The 14thC Woodhouse tax records alone show the Stuffyns to be the wealthiest family in Mansfield Woodhouse, however in 1349 the family were victims of the plague and by the early 15th century their wealth and power had diminished. Robert Stuffyn, Woodhouse chantry benefactor, Woodhouse manor owner and wealthy wool merchant holding title of the 'King's Wool Merchant' died in 1357, giving Edward III a reason to seize his estate until his widow had settled his debt to the Crown of £168. This event created a number of Stuffyn land disposals bringing in new up and coming powerful families to Woodhouse. One such family was the Foljambe's who had risen through services to the Royal Forests including wolf hunting. They even took advantage of the vacant chantry patronage by buying a position for their youngest son through a deal with Felley Priory. Records have shown that this family made a career of sudden vacant seats of power and neglected assets caused by the 'black death' or bubonic plague that devastated the country in the mid 14th century.

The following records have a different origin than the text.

(** Runs on the example stores. *)

(** In [store_twin] the subject "S" names "X" as sire and as dam.  One
    path leads from "S" to "X", the path ["X"], yet the walk files it
    twice, once for each link, and "X" is in the map, at 100 percent. *)
Lemma same_parent_twice :
  either_sum (fun sum_mode =>
  exists occurrences inbred,
    walk_parents ascii_strip tt tt "S" store_twin 3 = Ok occurrences /\
    collect_inbreeding ascii_strip "S" store_twin 3 = Ok (inbred, ∅) /\
    (forall p, ancestor_path ascii_strip store_twin "S" 3 p ->
               last p = Some "X" -> p = ["X"]) /\
    dict_get occurrences "X" = Some [mkOcc 1 ["X"] tt; mkOcc 1 ["X"] tt] /\
    dict_keys inbred = ["X"] /\
    (percentage <$> dict_get inbred "X") = Some 100%float).
Proof.
  assert (Hone : forall p, ancestor_path ascii_strip store_twin "S" 3 p ->
                           last p = Some "X" -> p = ["X"]).
  { intros p (first & suffix & -> & Hf & Hc & _) _.
    change (top_parents ascii_strip store_twin "S") with ["X"; "X"] in Hf.
    assert (first = "X") as ->.
    { apply elem_of_cons in Hf as [->|Hf]; [reflexivity|].
      now apply list_elem_of_singleton in Hf. }
    destruct suffix as [|q suffix]; [reflexivity|].
    destruct Hc as [Hq _].
    change (parents ascii_strip store_twin "X") with (@nil string) in Hq.
    inversion Hq. }
  split; (eexists _, _; split; [vm_compute; reflexivity|];
    split; [vm_compute; reflexivity|]; split; [exact Hone|];
    split; [vm_compute; reflexivity|]; split; vm_compute; reflexivity).
Qed.

(** The percentage is a float.  In [store_far] the ancestor "X" is
    filed at generation 54 and at generation 1, and its percentage is 50:
    the share of the far occurrence is lost in the sum. *)
Example percentage_is_rounded :
  either_sum (fun sum_mode =>
  exists inbred subsumed e,
    collect_inbreeding ascii_strip "S" store_far 54 = Ok (inbred, subsumed) /\
    dict_get inbred "X" = Some e /\
    gens e = [54; 1] /\
    length <$> paths e = [54; 1]%nat /\
    percentage e = 50%float).
Proof.
  split; (eexists _, _, _; split; [vm_compute; reflexivity|];
    split; [vm_compute; reflexivity|]; split; [reflexivity|];
    split; vm_compute; reflexivity).
Qed.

The Woodhouse Collection of medieval documents held at the University of Toronto have a document (doc.1.5) dated 18th October 1472 which states the 'confirmation' that John Stuffyn has transfered the 'chief messuage' to William Foljambe including surrounding property and outbuildings. The 'chief messuage' in medieval parlance is the manor house. The manor house was typically built next to the church in medieval manors. I am in no doubt that this sale pertains to the site of the current manor house, which probably existed there at the height of Stuffyn wealth & power in the mid 14th century.
It was just 8 years later in 1480 that Radulphus Stuffyn, son of John, transferred land to Simon Digby that began the Digby dynasty of Mansfield Woodhouse that lasted until the 18th century.